Шмидт протянул руку. Миг замешательства. Казалось, она не решалась протянуть ему свою. Нет, она подала руку. Шмидт склонился в поцелуе. Зинаида Ивановна вздрогнула.
— Очень прошу вас, Зинаида Ивановна, если вам будет тоскливо, одиноко, тяжело, вспомните обо мне, не скрывайте от меня ничего… Может быть, мне удастся помочь вам.
— Спасибо, — сказала она и легко вышла из вагона. Шмидт вышел за нею, остановился у ступенек и проводил взглядом фигуру женщины, быстро таявшую в ночной темноте.
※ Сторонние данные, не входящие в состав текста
(* ===== verification/LinuxPages.v ===== *)
(** * Trampoline pages on Linux ([src/src/executable/linux.rs])

    The page operations of [UnixPages] on the system calls of [LinuxMemory],
    and that they have the laws [Executable], [Routing] and [Session] ask of a
    platform. *)

From S2P Require Import Prelude Errors Memory Executable UnixPages LinuxMemory.

#[local] Open Scope Z_scope.
#[local] Set Default Proof Using "Type*".

Section operations.
Context {S : Type} `{!Linux S}.

(** [linux::shadow_stack]. *)
Definition linux_shadow_stack : M Error S bool := λ s,
  let '((result, flags), s) := arch_prctl s in
  (query_shadow_stack (result, flags, errno s), s).

(** The platform of an [x86_64] build. *)
#[global] Instance linux_pages : Pages S := {
  allocate := unix_allocate REACH_x86_64;
  seal := unix_seal;
  release := unix_release;
  shadow_stack := linux_shadow_stack }.

(** The platform of an [aarch64] build, where no function is entered through a
    call bridge and nothing asks for the shadow stack. *)
Definition linux_arm64_pages : Pages S := {|
  allocate := unix_allocate REACH_aarch64;
  seal := unix_seal;
  release := unix_release;
  shadow_stack := mret false |}.
End operations.

Section laws.
Context {S : Type} `{!Linux S, !LinuxLaws S}.
Implicit Types s : S.

#[global] Instance linux_pages_laws : PagesLaws S.
Proof.
  apply (unix_pages_laws REACH_x86_64); [by left|done..|].
  intros s o s'. simpl. unfold linux_shadow_stack.
  destruct (arch_prctl s) as [[r flags] s1] eqn:Ha. apply arch_prctl_law in Ha.
  intros [= <- <-]. split; [|by apply quiet_view].
  unfold query_shadow_stack. by repeat case_match.
Qed.

#[global] Instance linux_arm64_pages_laws : @PagesLaws S _ _ linux_arm64_pages.
Proof.
  apply (unix_pages_laws REACH_aarch64); [by left|done..|].
  intros s o s' [= <- <-]. by split; [|reflexivity].
Qed.

(** C24. [Executable::near] and [publish] on Linux.  The page is new, close enough
    to the function for a direct jump, and the only memory that changes; it
    is writable until it is published, and if publishing succeeds it starts
    with the code and may be read and executed but not written: no page is
    ever writable and executable. *)
Theorem linux_trampoline_page source bytes s page s1 page' r s2 :
  @Executable.near S linux_pages source s = (Ok page, s1) →
  @Executable.publish S linux_platform linux_pages page bytes s1 = (Ok (page', r), s2) →
  let a := Executable.address page in
  Z.abs (a - source) ≤ REACH_x86_64 - CAPACITY ∧ unmapped_page s a ∧ confined a s s2 ∧
  open_page s1 a ∧
  match r with
  | Ok _ => holds s2 a bytes ∧ sealed_page s2 a
  | Err _ => True
  | _ => False
  end.
Proof.
  intros Hnear Hpub. unfold Executable.near in Hnear. destruct (_ || _); [done|].
  unfold mbind, M_bind in Hnear. destruct (allocate source s) as [o1 s1'] eqn:Ha.
  pose proof (unix_allocate_run _ _ _ _ _ Ha) as Hrun.
  destruct o1 as [a|e| |]; try done. injection Hnear as <- <-. cbn [Executable.address].
  destruct Hrun as (Hreach & _ & _ & Hu & Ho & Hc).
  destruct (publish_run (Executable.Make a false) bytes s1') as
    (self' & r' & s' & Hp & Hret & _ & Hcp & Hok & _); [by apply open_page_writable|].
  rewrite Hpub in Hp. injection Hp as <- <- <-. cbn [Executable.address] in *.
  split_and!; [done|done| |done|].
  { intros b Hb. destruct (Hc b Hb) as [<- <-]. by apply Hcp. }
  destruct r as [[]|e| |]; try done. destruct (Hok eq_refl) as (_ & _ & _ & [Hh _] & _).
  split; [done|]. exact (publish_sealed (S:=S) (Executable.Make a false) bytes s1' page' s2 eq_refl Hpub).
Qed.
End laws.

Lemma linux_trampoline_page_witness :
  ∃ page s1 page' s2, Executable.near 8192 Kernel.demo = (Ok page, s1) ∧
    Executable.publish page [0xc3] s1 = (Ok (page', Ok tt), s2) ∧
    sealed_page s2 (Executable.address page) ∧ confined (Executable.address page) Kernel.demo s2.
Proof.
  destruct (Executable.near 8192 Kernel.demo) as [o s1] eqn:H1.
  assert (o = Ok (Executable.Make 16384 false)) as ->
    by (apply (f_equal fst) in H1; vm_compute in H1; symmetry; exact H1).
  destruct (Executable.publish (Executable.Make 16384 false) [0xc3] s1) as [o2 s2] eqn:H2.
  assert (o2 = Ok (Executable.Make 16384 true, Ok tt)) as ->.
  { assert (s1 = (Executable.near 8192 Kernel.demo).2) as -> by (by rewrite H1).
    apply (f_equal fst) in H2. vm_compute in H2. symmetry. exact H2. }
  destruct (linux_trampoline_page _ _ _ _ _ _ _ _ H1 H2) as (_ & _ & Hc & _ & _ & Hs).
  exists (Executable.Make 16384 false), s1, (Executable.Make 16384 true), s2.
  split; [reflexivity|]. split; [exact H2|]. split; [exact Hs|exact Hc].
Defined.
У дверей вокзала Зинаида Ивановна оглянулась. На темном фоне двери четко выделялся белый морской китель лейтенанта.
II. Переписка начинается
В Измаиле жара и скука. Гнетущую тишину нарушает только резкое кваканье лягушек. Нудный ритуал службы. Миноносец раскален безжалостным солнцем. А в России до предела накалены социальные страсти. Позорная японская война, расстрел мирной демонстрации у Зимнего дворца, забастовки рабочих, служащих, студентов, профессоров, адвокатов, врачей, дворников — кто только не торопился высказать свое недовольство и протест! А восстание на «Потемкине», показавшее всему миру, каким негодованием охвачена страна? И все это — в один год.
В Измаиле же унылая тишина, и событие, приковавшее умы «общества», — это несколько эксцентричное поведение молодой вдовушки. Надо же было попасть в этакую дыру!
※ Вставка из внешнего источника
#[global] Instance windows_laws : PlatformLaws S.
Proof.
  split.
  - apply page_length_pos.
  - intros p [_ Hp]%with_write_ok. apply andb_true_iff in Hp as [Hg _].
    change (can_write (with_write (S:=S) p)) with (unguarded (with_write (S:=S) p) &&
      bool_decide (Z.land (with_write (S:=S) p) 0xff ∈
        [PAGE_READWRITE; PAGE_WRITECOPY; PAGE_EXECUTE_READWRITE; PAGE_EXECUTE_WRITECOPY])).
    by rewrite Hg, with_write_byte.
  - intros a s o s' [[Hv _] Ho]%windows_region_run.
    split_and!; [by destruct o|done|]. intros r -> [Hread Hexec]%andb_true_iff.
    destruct Ho as (? & ? & ? & ? & ? & commit & Hprot & _ & Hx). rewrite Hexec in Hx.
    destruct commit; [|done]. simpl in Hx.
    split; [|by symmetry]. split_and!; try done; try (unfold usize_max, isize_max in *; lia).
  - intros a n s o s' Hn. simpl. unfold windows_read_bytes.
    destruct (ReadProcessMemory a n s) as [[[r stored] copied] s1] eqn:Hr.
    apply read_memory_law in Hr as [[Hv _] Hok]; [|done].
    destruct (Z.eqb_spec r 0) as [->|Hne]; intros [= <- <-]; [done|].
    split_and!; [done..|]. intros bs [= <-]. destruct (Hok Hne) as (? & -> & Hh).
    rewrite Nat2Z.id, take_app_length. done.
  - intros s o s'. simpl. unfold windows_page_size.
    destruct (GetSystemInfo s) as [info s1] eqn:Hi. apply system_info_law in Hi as [[Hv _] Hp].
    intros [= <- <-]. split_and!; [done..|]. by intros p [= <-].
  - intros p w s o s' (Ha & Hl & Hok). simpl. unfold windows_protect.
    assert (prot_ok (S:=S) (if w then with_write (S:=S) (PageRange.protection p)
      else PageRange.protection p)) as Hok' by (destruct w; [by apply with_write_ok|done]).
    destruct (VirtualProtect _ _ _ s) as [[r old] s1] eqn:Hp.
    apply virtual_protect_law in Hp as (Hb & _ & Hm & Hout & Hin); [|done..].
    destruct (Z.eqb_spec r 0) as [->|Hne]; intros [= <- <-]; split_and!; try done.
    + intros b Hnb. by apply Hout.
    + intros b Hnb. by apply Hout.
    + intros _ b Hib. by apply Hin.
  - intros a n s o s'. simpl. unfold windows_flush.
    destruct (FlushInstructionCache a n s) as [r s1] eqn:Hf.
    apply flush_cache_law in Hf as [Hv _]. destruct (r =? 0); by intros [= <- <-].
  - intros bs a s o s' Hw [= <- <-]. destruct (win_poke_law bs a s Hw) as (? & _ & ?). done.
  - discriminate.
Qed.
Шмидт заставил себя испробовать обычные способы борьбы с одиночеством. В океане, где-нибудь между Калькуттой в Гонконгом, в долгие часы, когда судно шло нормально и присутствия капитана на мостике не требовалось, он спускался в каюту, доставал из футляра свою виолончель и, воскрешая мелодии Моцарта и Чайковского, отдавался сладостному волнению, знакомому с детства.
Но сейчас это средство почти не действовало — привычное утешение не приходило. Может быть, он привык к сочетанию утонченной музыки и безбрежности? Нет, не в этом дело. Он слишком близок к тому, что творится на родной земле. Близок и нелепо далек.
Был у Шмидта еще один способ скрашивать часы одинокого досуга. Он писал акварелью бесхитростные пейзажи приморских поселков, любил портретные зарисовки.
У него скопилась порядочная коллекция самых разных лиц, написанных во всевозможных портах земного шара и на долгих морских путях между ними: корейских кули, жидкобородых китайских стариков с мудростью стоиков во взгляде, арабских грузчиков с печатью страданья на потных шоколадных лицах. Но больше всего было портретов простых русских матросов.
Шмидт любил рисовать матросские лица. Он запечатлевал их во время отдыха и в часы вахтенного напряжения. Вглядываясь в эти лица, особенно в лица пожилых матросов, он не переставал удивляться скрытой в них душевной силе, умному и ясному выражению глаз. Ему вспоминался «Крестьянин с уздечкой» Крамского, другие его крестьяне, виденные как-то в Петербурге на одной из передвижных выставок, и гневное изумление начинало жечь его сердце.